# Saks 5th Avenue House Brand Suits?



## ErnstStavroBlofeld (Jan 8, 2013)

Hi all it's been a while since I've posted,

However, does anyone have any information on the quality of Sak's Fifth Ave's House Brand Suits specifically the Black and Red Label brands? From my recent visit an Off Sak's Outlet store's it's pretty hard to discern the quality of their suits since they all seem to come from a wide variety of sources. 

For example, some labeled Saks Black said "handmade in Italy" on them appear to be ether half or even fully canvased and use fabrics like Zenga etc. I also saw Black label Sak's 5th suits/sportcoats that were "made in the USA" and had the garment trade union label "UNITE!" in their inner pockets but yet from what I've heard they are fused?

While their" "Red Label" suits are made in ether China, Indonesia, or Vietnam from what I've saw.
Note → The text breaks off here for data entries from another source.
(** X23.  A proper torsion handler whose [default_idivf] is ['auto'] is
    compatible with exactly the handlers whose [default_idivf] is ['auto']
    too and whose [potential] is stored with the value it has on this
    handler: in this case no number is compared. *)
Theorem proper_handlers_auto_compatible (self other_handler : handler) :
  handler_dict self !! "_default_idivf" = Some (VStr "auto") →
  ProperTorsionHandler.check_handler_compatibility self other_handler = Ok ()
  ↔ handler_dict other_handler !! "_default_idivf" = Some (VStr "auto")
    ∧ same_attribute self other_handler "potential".
Proof.
  intros Hthis.
  assert (∀ cls, handler_getattr cls self "_default_idivf" = Ok (VStr "auto")) as Hg
    by (intros cls; unfold handler_getattr; by rewrite Hthis).
  assert (ProperTorsionHandler.check_handler_compatibility self other_handler
          = compare_strings ProperTorsionHandler.cls self other_handler
              ["potential"; "default_idivf"]) as ->.
  { unfold ProperTorsionHandler.check_handler_compatibility.
    rewrite Hg. simpl. done. }
  rewrite compare_strings_Ok, !Forall_cons, Forall_nil.
  unfold same_attribute at 2.
  change (private "default_idivf") with "_default_idivf". rewrite Hthis.
  split.
  - intros (Hpot & (v & [= <-] & Hother) & _). done.
  - intros [Hother Hpot]. split_and!; [done| |done]. by exists (VStr "auto").
Qed.

End compatibility.

(** ** Membership in a parameter list *)
Section parameter_list_membership.
Import ParameterAttribute _ParameterAttributeInitializer ParameterList.
Context `{External}.
Context (pcls : pclass).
I assume they are fused and no better in quality at best then those sold at Macy's or similar dept stores.

I've found scant and conflicting information on all of these in House labels of Saks 5th and it's very hard to make any sense of their quality.

I was wondering if anyone had any more information on the quality of Sak's Fifth Avenue's in house suit's?


----------



## StylinLa (Feb 15, 2009)

I haven't tried their suits, but have a couple house brand sport coats and am quite pleased with them.
about a year into wearing one of them.


----------



## Investment Grade (Nov 23, 2013)

In my experience the outlets have two versions of the house brand. The lower end (Red) are of average cut and quality, similar to a DKNY, Calvin Klein, etc. You probably wont do too much better for under $300; I wear it on average once per week for the last 6 months and it looks just as good as when I bought it. The one I own is made in Canada. The black line uses Loro Piana wool and looks to be half canvassed but its difficult to tell. The list price is just under $1000 but they always have sales and can be had for $600 or less. keep in mind this is off fifth outlet, not the actual store.


----------



## ErnstStavroBlofeld (Jan 8, 2013)

Investment Grade said:


> In my experience the outlets have two versions of the house brand. The lower end (Red) are of average cut and quality, similar to a DKNY, Calvin Klein, etc. You probably wont do too much better for under $300; I wear it on average once per week for the last 6 months and it looks just as good as when I bought it. The one I own is made in Canada. The black line uses Loro Piana wool and looks to be half canvassed but its difficult to tell. The list price is just under $1000 but they always have sales and can be had for $600 or less. keep in mind this is off fifth outlet, not the actual store.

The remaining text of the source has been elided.